What to produce —
Select every line below containing the word "millisecond".
━━━ Data for review
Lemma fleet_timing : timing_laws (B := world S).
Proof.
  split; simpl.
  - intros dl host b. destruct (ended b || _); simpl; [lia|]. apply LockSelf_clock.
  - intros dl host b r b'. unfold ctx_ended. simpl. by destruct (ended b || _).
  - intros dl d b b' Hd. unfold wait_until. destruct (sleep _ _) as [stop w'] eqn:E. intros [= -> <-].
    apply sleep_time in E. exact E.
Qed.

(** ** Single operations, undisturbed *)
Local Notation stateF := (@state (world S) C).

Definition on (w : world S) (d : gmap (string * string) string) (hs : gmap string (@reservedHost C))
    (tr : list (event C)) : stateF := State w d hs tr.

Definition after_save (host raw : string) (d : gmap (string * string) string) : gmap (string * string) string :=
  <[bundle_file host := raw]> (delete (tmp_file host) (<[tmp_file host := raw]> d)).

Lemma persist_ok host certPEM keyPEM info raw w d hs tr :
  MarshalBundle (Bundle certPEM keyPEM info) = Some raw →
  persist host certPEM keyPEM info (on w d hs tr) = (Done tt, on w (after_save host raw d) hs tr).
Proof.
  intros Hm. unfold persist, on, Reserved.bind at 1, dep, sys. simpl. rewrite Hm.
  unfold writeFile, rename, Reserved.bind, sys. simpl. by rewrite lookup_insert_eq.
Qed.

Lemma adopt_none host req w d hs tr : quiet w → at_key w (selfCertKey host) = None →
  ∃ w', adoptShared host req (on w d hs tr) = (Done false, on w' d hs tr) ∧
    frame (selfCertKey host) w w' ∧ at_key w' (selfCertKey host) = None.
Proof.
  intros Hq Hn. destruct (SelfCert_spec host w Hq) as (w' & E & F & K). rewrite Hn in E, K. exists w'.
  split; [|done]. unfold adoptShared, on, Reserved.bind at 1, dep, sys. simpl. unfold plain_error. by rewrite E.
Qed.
━━━━━━
━━━ Data for review
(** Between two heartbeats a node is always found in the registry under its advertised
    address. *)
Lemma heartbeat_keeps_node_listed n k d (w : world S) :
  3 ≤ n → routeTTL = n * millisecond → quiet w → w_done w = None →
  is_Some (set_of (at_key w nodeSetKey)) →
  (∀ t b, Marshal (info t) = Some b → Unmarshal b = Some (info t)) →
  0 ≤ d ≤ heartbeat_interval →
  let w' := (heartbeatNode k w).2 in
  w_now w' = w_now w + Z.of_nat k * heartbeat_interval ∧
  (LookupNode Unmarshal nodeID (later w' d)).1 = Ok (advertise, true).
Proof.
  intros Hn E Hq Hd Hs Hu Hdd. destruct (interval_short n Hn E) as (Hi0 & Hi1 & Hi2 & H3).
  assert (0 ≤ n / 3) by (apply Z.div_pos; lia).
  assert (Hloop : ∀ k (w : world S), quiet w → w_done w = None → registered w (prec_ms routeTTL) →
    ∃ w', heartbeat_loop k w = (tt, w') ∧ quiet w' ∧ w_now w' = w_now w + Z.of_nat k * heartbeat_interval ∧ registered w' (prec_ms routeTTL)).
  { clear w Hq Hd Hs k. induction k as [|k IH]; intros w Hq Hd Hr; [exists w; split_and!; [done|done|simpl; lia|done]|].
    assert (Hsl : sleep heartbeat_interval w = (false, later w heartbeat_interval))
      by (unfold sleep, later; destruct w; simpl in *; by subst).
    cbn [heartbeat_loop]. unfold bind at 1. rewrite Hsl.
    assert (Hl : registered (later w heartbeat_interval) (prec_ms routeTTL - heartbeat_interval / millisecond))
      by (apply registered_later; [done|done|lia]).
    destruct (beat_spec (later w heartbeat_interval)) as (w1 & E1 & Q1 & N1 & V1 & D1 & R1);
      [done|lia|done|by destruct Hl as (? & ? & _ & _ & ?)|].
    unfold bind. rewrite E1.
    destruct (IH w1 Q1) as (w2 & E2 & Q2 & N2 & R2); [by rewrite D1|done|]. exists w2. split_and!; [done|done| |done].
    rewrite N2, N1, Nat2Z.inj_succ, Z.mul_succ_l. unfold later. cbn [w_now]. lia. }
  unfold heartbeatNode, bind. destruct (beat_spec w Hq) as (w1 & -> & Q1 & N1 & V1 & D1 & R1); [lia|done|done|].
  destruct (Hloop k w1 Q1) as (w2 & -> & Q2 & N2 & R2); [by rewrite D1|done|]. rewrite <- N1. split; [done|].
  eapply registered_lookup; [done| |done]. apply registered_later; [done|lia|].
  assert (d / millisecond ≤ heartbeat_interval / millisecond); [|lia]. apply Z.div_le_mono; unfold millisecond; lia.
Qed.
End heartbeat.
━━━━━━
Result of the task —
  3 ≤ n → routeTTL = n * millisecond → quiet w → w_done w = None →
    assert (Hl : registered (later w heartbeat_interval) (prec_ms routeTTL - heartbeat_interval / millisecond))
  assert (d / millisecond ≤ heartbeat_interval / millisecond); [|lia]. apply Z.div_le_mono; unfold millisecond; lia.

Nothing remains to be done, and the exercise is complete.